This research is partially supported by the NIH Cancer Center Supporting Grant to NYU (2P30 CA16087), and the NIEHS Center Grant to NYU (5P30 ES00260), as well as a Stony Wold-Herbert Foundation grant to YS. The authors would like to thank the reviewers for insightful suggestions that lead to improvement of the paper.

Appendix 1

Derivation of the test statistic of the LRT

To prove our proposed association test is indeed a LRT under the given set-up, we just need to establish equation (10), that is, when X_D follows the mixture distribution in (3),

L_{D} = sup_{η} \prod_{g = 0}^{2} P_{η} {(X_{D} = g)}^{n_{g}} = {\begin{matrix} \prod_{g = 0}^{2} {(n_{g} / n_{+})}^{n_{g}} & if 4 n_{0} n_{2} > n_{1}^{2}; \\ \prod_{g = 0}^{2} B_{2} {(g; {p̂}_{D})}^{n_{g}} & if 4 n_{0} n_{2} \leq n_{1}^{2}; \end{matrix}

where p̂_D is defined as in equation (9). First we we want to show that when $4 n_{0} n_{2} > n_{1}^{2}$ , the maximum likelihood estimates η̂ of the η in (3) satisfy

L_{D} = \prod_{g = 0}^{2} P_{η̂} {(X_{D} = g)}^{n_{g}} = \prod_{g = 0}^{2} {(n_{g} / n_{+})}^{n_{g}} .

(13)

A simple application of Jensen’s inequality yields that, for any η,

log \prod_{g = 0}^{2} P_{η} {(X_{D} = g)}^{n_{g}} \leq log \prod_{g = 0}^{2} {(n_{g} / n_{+})}^{n_{g}} .

(14)

The right-hand side of the above inequality is an upper bound which may not be achievable in general. However, when $4 n_{0} n_{2} > n_{1}^{2}$ , we can show that the equality in (13) is achievable. In fact, when $4 n_{0} n_{2} > n_{1}^{2}$ , there are infinitely many values of the MLE η̂ can make (13) an equality. It is straightforward and elementary to verify that one set of solutions for MLE is given as follows:

{θ̂}_{1} \in (\frac{2 n_{2}}{2 n_{2} + n_{1}}, 1), {θ̂}_{2} = \frac{(n_{1} + 2 n_{2}) {θ̂}_{1} - 2 n_{2}}{2 n_{+} {θ̂}_{1} - n_{1} - 2 n_{2}}, {α̂}_{1} = \frac{4 n_{0} n_{2} - n_{1}^{2}}{2 n_{+} (2 n_{+} {θ̂}_{1}^{2} - 2 (n_{1} + 2 n_{2}) {θ̂}_{1} + 2 n_{2})}, {α̂}_{2} = 1 - {α̂}_{1}, {α̂}_{i} = 0, {θ̂}_{i} = 1 / 2, for i \neq 1, 2 .

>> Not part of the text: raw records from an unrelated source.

(** The run of the hard-core branch on a bound closure and fitting arrays. *)
Lemma calculate_hard_core_run (v0 : option loc) (s : float) :
  h !! r = Some rs →
  length gs = length us → length rs = length us →
  calculate exp r gamma
    {| store := h; this := mkPercusYevick (Some p) v0 (Some s) true |}
  = Some (Return (Some (length h)),
          {| store := h ++ [core_or_py exp (np_gt rs s) us gs];
             this := mkPercusYevick (Some p) (Some (length h)) (Some s) true |}).
Proof using Hp Hgamma.
  intros Hr Hl Hlr. unfold_run. run_with Hgamma. run_with Hp.
  rewrite Hl. run_with Nat.eqb_refl. run_with Hgamma.
  run_with (lookup_alloc _ _ (map core_point gs) _ Hr).
  run_with (lookup_alloc _ _ (map core_point gs) _ Hp).
  run_with (np_getitem_fit us (np_gt rs s)).
  2: { rewrite length_np_gt. exact Hlr. }
  run_with (lookup_alloc _ _ (map core_point gs) _ Hgamma).
  run_with (np_getitem_fit gs (np_gt rs s)).
  2: { rewrite length_np_gt. congruence. }
  rewrite py_arrays_zip.
  2: { rewrite !length_select by (rewrite length_np_gt; congruence).
       reflexivity. }
  norm_run.
  run_with (lookup_fresh h (map core_point gs)).
  rewrite np_setitem_fit.
  2: { rewrite length_np_gt, length_map. congruence. }
  2: { rewrite length_zip_with, !length_select
         by (rewrite length_np_gt; congruence). lia. }
  norm_run.
  rewrite insert_fresh, scatter_select
    by (rewrite length_np_gt; congruence).
  reflexivity.
Qed.

End Runs.

(** A run that cannot go on: no value is returned. *)
Ltac stuck := let H := fresh in intros H; cbv beta iota in H; discriminate H.

(** A run that stops here: read the outcome and the world off. *)
Ltac stops := let H := fresh in intros H; cbv beta iota in H; simplify_eq.

Section Frame.

Variable exp : float → float.

(** Every run of [calculate] either leaves the world as it was and raises,
    or adds exactly one array to the store and makes it the cached value. *)
Lemma calculate_inv (r gamma : loc) (w w' : world) (o : outcome (option loc)) :
  calculate exp r gamma w = Some (o, w') →
  (w' = w ∧ ∃ e, o = Raise e) ∨
  (∃ c, store w' = store w ++ [c] ∧
        this w' = with_value (this w) (Some (length (store w))) ∧
        (o = Return (Some (length (store w))) ∨ ∃ e, o = Raise e)).
Proof.
  destruct w as [h self]. unfold_run.
  destruct (potential self) as [p|]; norm_run; [|stops; solve [eauto]].
  destruct (h !! gamma) as [gs|] eqn:Hgamma; norm_run; [|stuck].
  destruct (h !! p) as [us|] eqn:Hp; norm_run; [|stuck].
  destruct (negb (length gs =? length us)%nat); [stops; solve [eauto]|].
  destruct (apply_hard_core self); norm_run.
  - run_with Hgamma.
    destruct ((h ++ [map core_point gs]) !! r) as [rs|]; norm_run; [|stuck].
    destruct (sigma self) as [s|]; norm_run; [|stops; right; solve [eauto 10]].
    run_with (lookup_alloc _ _ (map core_point gs) _ Hp).
    destruct (np_getitem us (np_gt rs s)) as [um|e]; norm_run;
      [|stops; right; solve [eauto 10]].
    run_with (lookup_alloc _ _ (map core_point gs) _ Hgamma).
    destruct (np_getitem gs (np_gt rs s)) as [gm|e]; norm_run;
      [|stops; right; solve [eauto 10]].
    destruct (py_arrays exp um gm) as [c|e]; norm_run;
      [|stops; right; solve [eauto 10]].
    run_with (lookup_fresh h (map core_point gs)).
    destruct (np_setitem (map core_point gs) (np_gt rs s) c) as [c'|e];
      norm_run; [|stops; right; solve [eauto 10]].
    rewrite insert_fresh. stops. right; solve [eauto 10].
  - run_with Hp. run_with Hgamma.
    destruct (py_arrays exp us gs) as [c|e]; norm_run; [|stops; solve [eauto]].
    stops. right; solve [eauto 10].
Qed.

End Frame.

As indicated above, θ̂₁ can take any values in an interval, thus there are infinitely many sets of solutions for the MLE. Thus equation (13) is proved. Next we show that when $4 n_{0} n_{2} \leq n_{1}^{2}$ ,

L_{D} = sup_{η} \prod_{g = 0}^{2} P_{η} {(X_{D} = g)}^{n_{g}} = \prod_{g = 0}^{2} B_{2} {(g; {p̂}_{D})}^{n_{g}} .

(15)

First, we show that, for any fixed η,

\prod_{g = 0}^{2} P_{η} {(X_{D} = g)}^{n_{g}} \leq \prod_{g = 0}^{2} B_{2} {(g; {p̂}_{D})}^{n_{g}} .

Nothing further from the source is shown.